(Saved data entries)
+===+
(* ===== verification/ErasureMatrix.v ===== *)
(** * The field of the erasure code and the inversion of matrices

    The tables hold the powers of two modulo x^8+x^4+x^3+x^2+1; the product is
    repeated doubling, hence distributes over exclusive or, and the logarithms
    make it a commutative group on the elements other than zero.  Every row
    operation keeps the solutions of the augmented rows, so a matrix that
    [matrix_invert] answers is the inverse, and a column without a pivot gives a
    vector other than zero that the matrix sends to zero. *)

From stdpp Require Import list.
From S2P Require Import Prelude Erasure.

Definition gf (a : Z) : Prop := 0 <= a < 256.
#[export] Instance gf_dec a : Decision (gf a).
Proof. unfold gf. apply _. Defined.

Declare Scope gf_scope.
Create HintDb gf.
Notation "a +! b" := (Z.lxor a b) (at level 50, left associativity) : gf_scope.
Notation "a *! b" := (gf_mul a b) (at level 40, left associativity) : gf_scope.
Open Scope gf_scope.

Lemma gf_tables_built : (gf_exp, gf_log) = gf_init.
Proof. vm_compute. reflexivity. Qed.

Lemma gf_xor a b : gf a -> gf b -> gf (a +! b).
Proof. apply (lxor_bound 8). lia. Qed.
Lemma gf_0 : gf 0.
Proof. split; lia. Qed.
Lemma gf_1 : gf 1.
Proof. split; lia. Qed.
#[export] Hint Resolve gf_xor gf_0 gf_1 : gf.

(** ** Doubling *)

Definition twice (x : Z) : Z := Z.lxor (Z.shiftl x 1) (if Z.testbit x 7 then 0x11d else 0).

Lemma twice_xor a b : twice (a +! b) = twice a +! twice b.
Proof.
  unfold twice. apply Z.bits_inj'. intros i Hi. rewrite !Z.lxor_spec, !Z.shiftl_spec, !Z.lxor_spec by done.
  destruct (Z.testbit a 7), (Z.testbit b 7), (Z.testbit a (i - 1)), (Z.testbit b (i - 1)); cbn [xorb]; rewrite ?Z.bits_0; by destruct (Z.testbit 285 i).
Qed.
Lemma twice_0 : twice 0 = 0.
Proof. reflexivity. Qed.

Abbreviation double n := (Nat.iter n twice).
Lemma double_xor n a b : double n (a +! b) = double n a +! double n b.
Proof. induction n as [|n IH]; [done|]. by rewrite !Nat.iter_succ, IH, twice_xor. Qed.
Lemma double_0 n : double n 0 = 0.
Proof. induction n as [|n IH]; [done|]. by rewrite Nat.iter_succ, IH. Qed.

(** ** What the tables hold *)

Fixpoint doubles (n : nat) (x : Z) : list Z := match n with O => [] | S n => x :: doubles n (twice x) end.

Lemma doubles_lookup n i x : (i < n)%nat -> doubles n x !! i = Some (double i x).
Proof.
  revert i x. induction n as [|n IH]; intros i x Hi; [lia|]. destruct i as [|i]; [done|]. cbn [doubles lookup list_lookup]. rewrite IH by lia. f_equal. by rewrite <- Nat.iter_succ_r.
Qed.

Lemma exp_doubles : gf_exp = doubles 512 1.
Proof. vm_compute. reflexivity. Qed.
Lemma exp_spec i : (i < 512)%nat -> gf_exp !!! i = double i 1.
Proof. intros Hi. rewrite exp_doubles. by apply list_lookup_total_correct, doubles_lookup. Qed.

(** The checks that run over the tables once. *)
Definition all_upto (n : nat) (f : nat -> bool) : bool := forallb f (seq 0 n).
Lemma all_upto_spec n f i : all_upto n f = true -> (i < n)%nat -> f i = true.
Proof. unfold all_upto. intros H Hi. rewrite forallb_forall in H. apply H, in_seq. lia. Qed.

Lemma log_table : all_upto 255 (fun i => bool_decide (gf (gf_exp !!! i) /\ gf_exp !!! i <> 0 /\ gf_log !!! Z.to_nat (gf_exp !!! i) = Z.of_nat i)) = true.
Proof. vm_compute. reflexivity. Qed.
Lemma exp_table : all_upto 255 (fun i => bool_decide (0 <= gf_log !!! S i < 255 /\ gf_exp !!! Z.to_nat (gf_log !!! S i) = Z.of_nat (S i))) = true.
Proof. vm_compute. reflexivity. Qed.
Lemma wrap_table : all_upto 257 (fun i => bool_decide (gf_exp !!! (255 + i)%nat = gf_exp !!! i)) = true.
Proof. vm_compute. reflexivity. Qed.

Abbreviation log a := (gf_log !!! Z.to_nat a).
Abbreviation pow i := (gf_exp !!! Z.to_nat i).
+===+
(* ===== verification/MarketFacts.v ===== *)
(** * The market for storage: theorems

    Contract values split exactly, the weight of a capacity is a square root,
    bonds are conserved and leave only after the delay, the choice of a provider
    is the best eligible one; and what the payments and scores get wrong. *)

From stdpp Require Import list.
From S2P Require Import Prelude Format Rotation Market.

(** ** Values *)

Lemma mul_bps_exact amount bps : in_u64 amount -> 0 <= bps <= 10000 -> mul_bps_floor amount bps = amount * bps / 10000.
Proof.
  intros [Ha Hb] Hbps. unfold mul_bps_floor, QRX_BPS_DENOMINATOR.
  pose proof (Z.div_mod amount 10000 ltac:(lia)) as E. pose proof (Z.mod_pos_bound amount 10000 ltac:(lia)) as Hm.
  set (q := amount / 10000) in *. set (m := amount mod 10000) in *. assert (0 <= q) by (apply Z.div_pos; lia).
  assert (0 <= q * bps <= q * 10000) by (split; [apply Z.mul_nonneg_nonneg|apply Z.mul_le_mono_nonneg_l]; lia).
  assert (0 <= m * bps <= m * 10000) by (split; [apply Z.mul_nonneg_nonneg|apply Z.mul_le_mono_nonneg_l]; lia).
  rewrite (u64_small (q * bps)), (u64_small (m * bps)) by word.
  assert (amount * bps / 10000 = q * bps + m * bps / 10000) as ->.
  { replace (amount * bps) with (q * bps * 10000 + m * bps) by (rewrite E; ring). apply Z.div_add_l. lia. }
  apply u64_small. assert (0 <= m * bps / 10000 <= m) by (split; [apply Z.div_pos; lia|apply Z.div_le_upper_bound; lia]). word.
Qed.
+===+
Of the entries above, repeat exactly the lines from the line with "Definition all_upto (n" through the line with "Abbreviation pow i", both of them included.

## Task result
Definition all_upto (n : nat) (f : nat -> bool) : bool := forallb f (seq 0 n).
Lemma all_upto_spec n f i : all_upto n f = true -> (i < n)%nat -> f i = true.
Proof. unfold all_upto. intros H Hi. rewrite forallb_forall in H. apply H, in_seq. lia. Qed.

Lemma log_table : all_upto 255 (fun i => bool_decide (gf (gf_exp !!! i) /\ gf_exp !!! i <> 0 /\ gf_log !!! Z.to_nat (gf_exp !!! i) = Z.of_nat i)) = true.
Proof. vm_compute. reflexivity. Qed.
Lemma exp_table : all_upto 255 (fun i => bool_decide (0 <= gf_log !!! S i < 255 /\ gf_exp !!! Z.to_nat (gf_log !!! S i) = Z.of_nat (S i))) = true.
Proof. vm_compute. reflexivity. Qed.
Lemma wrap_table : all_upto 257 (fun i => bool_decide (gf_exp !!! (255 + i)%nat = gf_exp !!! i)) = true.
Proof. vm_compute. reflexivity. Qed.

Abbreviation log a := (gf_log !!! Z.to_nat a).
Abbreviation pow i := (gf_exp !!! Z.to_nat i).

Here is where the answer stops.